[Dataset entries]
◆ ◆ ◆

(* ===== verification/InterPodAffinity.v ===== *)
(** * The plugin InterPodAffinity (plugins/interpodaffinity/filtering.go)

    The filter part of the plugin: three maps from pairs of a topology key and value to
    the number of matched terms, their updates for pods that are added to or removed from
    a node, and the verdict on a node.  Counters are [int64] and wrap. *)
From S2P Require Import Prelude Api NodeInfo Framework PluginData.
Local Open Scope Z_scope.
Local Open Scope go_scope.

(** ** Counters of matched terms *)

(** [m[pair] += value], without an entry for zero. *)
Definition bump (m : topologyToMatchedTermCount) (pair : topologyPair) (value : Z) : topologyToMatchedTermCount :=
  let count := default 0 (m !! pair) +₆₄ value in
  if count =? 0 then delete pair m else <[pair := count]> m.

(** The entry of a node for a term, when the node has the label. *)
Definition bumpTerm (node : Node) (value : Z) (m : topologyToMatchedTermCount) (t : AffinityTerm)
    : topologyToMatchedTermCount :=
  match node_Labels node !! TopologyKey t with
  | Some topologyValue => bump m (TopologyKey t, topologyValue) value
  | None => m
  end.

Definition append (m toAppend : topologyToMatchedTermCount) : topologyToMatchedTermCount :=
  union_with (fun a b => Some (a +₆₄ b)) m toAppend.

Definition matchesTerm (pod : Pod) (t : AffinityTerm) : bool :=
  PodMatchesTermsNamespaceAndSelector pod (Namespaces t) (TermSelector t).

Definition podMatchesAllAffinityTerms (pod : Pod) (terms : list AffinityTerm) : bool :=
  match terms with
  | [] => false
  | _ => forallb (matchesTerm pod) terms
  end.

Definition updateWithAffinityTerms (m : topologyToMatchedTermCount) (targetPod : Pod) (targetPodNode : Node)
    (affinityTerms : list AffinityTerm) (value : Z) : topologyToMatchedTermCount :=
  if podMatchesAllAffinityTerms targetPod affinityTerms then foldl (bumpTerm targetPodNode value) m affinityTerms else m.

Definition updateWithAntiAffinityTerms (m : topologyToMatchedTermCount) (targetPod : Pod) (targetPodNode : Node)
    (antiAffinityTerms : list AffinityTerm) (value : Z) : topologyToMatchedTermCount :=
  foldl (fun m a => if matchesTerm targetPod a then bumpTerm targetPodNode value m a else m) m antiAffinityTerms.

Section Plugin.
Context `{LabelsLib}.

(** ** Updates of the state

    The labels of a nil node are only read for a term that matches: [None] is a panic. *)
Definition readsNode (s : affinityState) (updatedPodInfo : PodInfo) : bool :=
  existsb (matchesTerm (pi_Pod (as_podInfo s))) (RequiredAntiAffinityTerms updatedPodInfo) ||
  podMatchesAllAffinityTerms (pi_Pod updatedPodInfo) (RequiredAffinityTerms (as_podInfo s)) ||
  existsb (matchesTerm (pi_Pod updatedPodInfo)) (RequiredAntiAffinityTerms (as_podInfo s)).

Definition updateWithPod (s : affinityState) (updatedPod : Pod) (node : option Node) (multiplier : Z)
    : option affinityState :=
  let updatedPodInfo := NewPodInfo updatedPod in
  match node with
  | None => if readsNode s updatedPodInfo then None else Some s
  | Some node =>
      Some {| topologyToMatchedExistingAntiAffinityTerms :=
                updateWithAntiAffinityTerms (topologyToMatchedExistingAntiAffinityTerms s) (pi_Pod (as_podInfo s)) node
                  (RequiredAntiAffinityTerms updatedPodInfo) multiplier;
              topologyToMatchedAffinityTerms :=
                updateWithAffinityTerms (topologyToMatchedAffinityTerms s) updatedPod node
                  (RequiredAffinityTerms (as_podInfo s)) multiplier;
              topologyToMatchedAntiAffinityTerms :=
                updateWithAntiAffinityTerms (topologyToMatchedAntiAffinityTerms s) updatedPod node
                  (RequiredAntiAffinityTerms (as_podInfo s)) multiplier;
              as_podInfo := as_podInfo s |}
  end.

(** ** The prefilter

    Every node is one piece of parallel work; the pieces append their maps to an array in
    the order in which they finish. *)
Context (finishOrder : forall A, list A -> list A).

Definition existingOfNode (pod : Pod) (nodeInfo : NodeInfo) : topologyToMatchedTermCount :=
  match NodeOf nodeInfo with
  | None => ∅
  | Some node =>
      foldl (fun topoMap existingPod =>
        updateWithAntiAffinityTerms topoMap pod node (RequiredAntiAffinityTerms existingPod) 1) ∅ (PodsWithAffinity nodeInfo)
  end.
Definition getTPMapMatchingExistingAntiAffinity (pod : Pod) (allNodes : list NodeInfo) : topologyToMatchedTermCount :=
  foldl append ∅ (finishOrder _ (filter (fun m => m <> ∅) (existingOfNode pod <$> allNodes))).

Definition incomingOfNode (podInfo : PodInfo) (nodeInfo : NodeInfo) : topologyToMatchedTermCount * topologyToMatchedTermCount :=
  match NodeOf nodeInfo with
  | None => (∅, ∅)
  | Some node =>
      foldl (fun '(affinity, antiAffinity) existingPod =>
        (updateWithAffinityTerms affinity (pi_Pod existingPod) node (RequiredAffinityTerms podInfo) 1,
         updateWithAntiAffinityTerms antiAffinity (pi_Pod existingPod) node (RequiredAntiAffinityTerms podInfo) 1))
        (∅, ∅) (Pods nodeInfo)
  end.
Definition getTPMapMatchingIncomingAffinityAntiAffinity (podInfo : PodInfo) (allNodes : list NodeInfo)
    : topologyToMatchedTermCount * topologyToMatchedTermCount :=
  match RequiredAffinityTerms podInfo, RequiredAntiAffinityTerms podInfo with
  | [], [] => (∅, ∅)
  | _, _ =>
      foldl (fun '(affinity, antiAffinity) m => (append affinity m.1, append antiAffinity m.2)) (∅, ∅)
        (finishOrder _ (filter (fun m => m.1 <> ∅ \/ m.2 <> ∅) (incomingOfNode podInfo <$> allNodes)))
  end.

Definition affinityStateKey : string := "PreFilterInterPodAffinity".

(** The text of the error that [ParseError] holds. *)
Context (parseErrorText : Pod -> ParseErrorKind -> string).

Definition calAffinityState (podInfo : PodInfo) (allNodes havePodsWithAffinityNodes : list NodeInfo) : affinityState :=
  let '(incomingPodAffinityMap, incomingPodAntiAffinityMap) :=
    getTPMapMatchingIncomingAffinityAntiAffinity podInfo allNodes in
  {| topologyToMatchedExistingAntiAffinityTerms :=
       getTPMapMatchingExistingAntiAffinity (pi_Pod podInfo) havePodsWithAffinityNodes;
     topologyToMatchedAffinityTerms := incomingPodAffinityMap;
     topologyToMatchedAntiAffinityTerms := incomingPodAntiAffinityMap;
     as_podInfo := podInfo |}.

Definition AffinityPreFilter (allNodes havePodsWithAffinityNodes : list NodeInfo) (cycleState : CycleState) (pod : Pod)
    : Status * CycleState :=
  let podInfo := NewPodInfo pod in
  match ParseError podInfo with
  | Some err =>
      (NewStatus UnschedulableAndUnresolvable [String.append "parsing pod: " (parseErrorText pod err)], cycleState)
  | None =>
      (None, Write cycleState affinityStateKey (AffinityData (calAffinityState podInfo allNodes havePodsWithAffinityNodes)))
  end.

Definition getAffinityState (cycleState : CycleState) : string + affinityState :=
  match Read cycleState affinityStateKey with
  | None => inl (notRead affinityStateKey)
  | Some (AffinityData s) => inr s
  | Some _ => inl "convert to interpodaffinity.state error"
  end.

(** [AddPod] and [RemovePod], with the number that they add; [None] is a panic. *)
Definition affinityExtension (multiplier : Z) (cycleState : CycleState) (podToSchedule other : Pod) (nodeInfo : NodeInfo)
    : option (Status * CycleState) :=
  match getAffinityState cycleState with
  | inl err => Some (NewStatus Error [err], cycleState)
  | inr s =>
      s ← updateWithPod s other (NodeOf nodeInfo) multiplier;
      Some (None, Write cycleState affinityStateKey (AffinityData s))
  end.
Definition AffinityAddPod : CycleState -> Pod -> Pod -> NodeInfo -> option (Status * CycleState) := affinityExtension 1.
Definition AffinityRemovePod : CycleState -> Pod -> Pod -> NodeInfo -> option (Status * CycleState) := affinityExtension (-1).
End Plugin.

(** ** The filter *)
Definition countAt (m : topologyToMatchedTermCount) (pair : topologyPair) : Z := default 0 (m !! pair).

Definition satisfyExistingPodsAntiAffinity (state : affinityState) (node : Node) : bool :=
  if decide (topologyToMatchedExistingAntiAffinityTerms state = ∅) then true
  else bool_decide (map_Forall (fun topologyKey topologyValue =>
         ~ 0 < countAt (topologyToMatchedExistingAntiAffinityTerms state) (topologyKey, topologyValue)) (node_Labels node)).

Definition satisfyPodAntiAffinity (state : affinityState) (node : Node) : bool :=
  forallb (fun term =>
    match node_Labels node !! TopologyKey term with
    | Some topologyValue => negb (0 <? countAt (topologyToMatchedAntiAffinityTerms state) (TopologyKey term, topologyValue))
    | None => true
    end) (RequiredAntiAffinityTerms (as_podInfo state)).

(** The loop of [satisfyPodAffinity]: [None] when a label is missing, else [podsExist]. *)
Fixpoint podsExistLoop (state : affinityState) (node : Node) (terms : list AffinityTerm) (podsExist : bool) : option bool :=
  match terms with
  | [] => Some podsExist
  | term :: terms =>
      match node_Labels node !! TopologyKey term with
      | Some topologyValue =>
          podsExistLoop state node terms
            (if countAt (topologyToMatchedAffinityTerms state) (TopologyKey term, topologyValue) <=? 0 then false else podsExist)
      | None => None
      end
  end.

Definition satisfyPodAffinity (state : affinityState) (node : Node) : bool :=
  let podInfo := as_podInfo state in
  match podsExistLoop state node (RequiredAffinityTerms podInfo) true with
  | None => false
  | Some true => true
  | Some false =>
      bool_decide (topologyToMatchedAffinityTerms state = ∅) &&
      podMatchesAllAffinityTerms (pi_Pod podInfo) (RequiredAffinityTerms podInfo)
  end.

Definition ErrReasonExistingAntiAffinityRulesNotMatch : string :=
  "node(s) didn't satisfy existing pods anti-affinity rules".
Definition ErrReasonAffinityNotMatch : string := "node(s) didn't match pod affinity/anti-affinity".
Definition ErrReasonAffinityRulesNotMatch : string := "node(s) didn't match pod affinity rules".
Definition ErrReasonAntiAffinityRulesNotMatch : string := "node(s) didn't match pod anti-affinity rules".

Definition AffinityFilter : FilterPlugin :=
  {| filter_Name := "InterPodAffinity";
     Filter cycleState pod nodeInfo :=
       match NodeOf nodeInfo with
       | None => NewStatus Error ["node not found"]
       | Some node =>
           match getAffinityState cycleState with
           | inl err => NewStatus Error [err]
           | inr state =>
               if negb (satisfyPodAffinity state node) then
                 NewStatus UnschedulableAndUnresolvable [ErrReasonAffinityNotMatch; ErrReasonAffinityRulesNotMatch]
               else if negb (satisfyPodAntiAffinity state node) then
                 NewStatus Unschedulable [ErrReasonAffinityNotMatch; ErrReasonAntiAffinityRulesNotMatch]
               else if negb (satisfyExistingPodsAntiAffinity state node) then
                 NewStatus Unschedulable [ErrReasonAffinityNotMatch; ErrReasonExistingAntiAffinityRulesNotMatch]
               else None
           end
       end |}.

◆ ◆ ◆

* [Required work] For this exercise, reproduce exactly each line from the one containing "didn't satisfy existing" through the last line of the data, and no others.

* [Written answer]
  "node(s) didn't satisfy existing pods anti-affinity rules".
Definition ErrReasonAffinityNotMatch : string := "node(s) didn't match pod affinity/anti-affinity".
Definition ErrReasonAffinityRulesNotMatch : string := "node(s) didn't match pod affinity rules".
Definition ErrReasonAntiAffinityRulesNotMatch : string := "node(s) didn't match pod anti-affinity rules".

Definition AffinityFilter : FilterPlugin :=
  {| filter_Name := "InterPodAffinity";
     Filter cycleState pod nodeInfo :=
       match NodeOf nodeInfo with
       | None => NewStatus Error ["node not found"]
       | Some node =>
           match getAffinityState cycleState with
           | inl err => NewStatus Error [err]
           | inr state =>
               if negb (satisfyPodAffinity state node) then
                 NewStatus UnschedulableAndUnresolvable [ErrReasonAffinityNotMatch; ErrReasonAffinityRulesNotMatch]
               else if negb (satisfyPodAntiAffinity state node) then
                 NewStatus Unschedulable [ErrReasonAffinityNotMatch; ErrReasonAntiAffinityRulesNotMatch]
               else if negb (satisfyExistingPodsAntiAffinity state node) then
                 NewStatus Unschedulable [ErrReasonAffinityNotMatch; ErrReasonExistingAntiAffinityRulesNotMatch]
               else None
           end
       end |}.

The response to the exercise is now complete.